Admission through the emergency services also indicates that: patients and their families are more often reserved and delay in asking for help due to several reasons (denial of problems, fear, minimization of the problems, stigma associated with the condition, etc.) until reaching the point when the intensity of the mental symptoms causes an emergency admission; also family doctors that patients have already addressed to may be reluctant to seek professional help for their patients for reasons such as: negative experience with mental health services, lack of information/knowledge regarding specialized mental health services and how to access them, fear of offending families through referring to mental health services (17).

DISCUSSIONS
The results we obtain show through analyzed parameters that persistent delusional disorders are nosological entities that can be defined from the onset, in most of the cases.
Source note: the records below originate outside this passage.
(* ===== verification/Resources.v ===== *)
(** * Resources: what a worker takes from the system and gives back

    Models the construction and the destruction of a worker: the constructor and the
    destructor of [Scheduler] ([src/scheduler/scheduler.cc]), of [IoUring]
    ([include/coro_net/io/io_uring.h]), of [TimerQueue] ([src/timer/timer_queue.cc])
    and of [RegisteredBufferPool] ([include/coro_net/registered_buffer_pool.hpp]), and
    the vector of workers of [SchedulerPool] ([src/scheduler/scheduler_pool.cc]).

    The state is what the process holds: rings, descriptors, arenas and buffer
    registrations; releasing what is not held, or unregistering from a ring that is
    gone, is recorded as misuse.  A constructor that throws destroys the members
    constructed before, in reverse order, without the destructor's body.  The kernel's
    answers are parameters, one [outcome] per worker; a ring is named by the number of
    its worker. *)
From S2P Require Import Prelude Interfaces BufferPool Ring Buffer Tcp Server.

(** What the process holds. *)
Record held := mkHeld {
  rings : gset nat;
  fds : gset Z;
  arenas : gset nat;
  registrations : gset nat;   (* the rings with registered buffers *)
  misused : bool;
}.

Definition misuse (o : held) : held :=
  mkHeld (rings o) (fds o) (arenas o) (registrations o) true.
It should be noticed that an onset diagnosis of practically has “swallowed” paranoia and paraphrenia diagnosis, and at present many psychiatrists still frame within this diagnosis most of the cases with persistent delusional disorder ( F 22, ICD 10 WHO) (2), has been only in a single case. This comes to our attention the fact that the confusion with paranoid schizophrenia can be avoided with greater attention by psychiatrists, who must not remain ignorant of these nosological entities. This signal was drawn by some psychiatrists concerned about this area of psychopathology (especially Munro) (4).
Also in this regard and for a clearer definition of these entities, a more detailed description of these cases is required, as well as conducting clinical and evolutional prospective longitudinal studies.
Age of onset is not a a diagnosis criteria or of differentiation within psychosis, although it is known that schizophrenia has been described as occuring in younger ages as compared with other psychoses. Most of the descriptions and of the studies have noted, however, that paranoia, paraphrenia and now the current delusional disorders occur at an older age than schizophrenia, namely in mature adult and third age persons, which is also relevant in the present paper.
In addition, the concept of DUP, a relatively new concept introduced in psychiatry, has a long time been present in some studies (6, 16), without however the use of this term. Although, this feature has been developed in connection with the first episode of psychosis and it must be analyzed in future studies related to persistend delusional disorders.
Separation of these conditions from schizofrenia is unquestionable, however its relationship with other paranoid spectrum disorders it is yet to be defined and this is acheivable only though studies dedicated to these disorders that are still globally marginalized.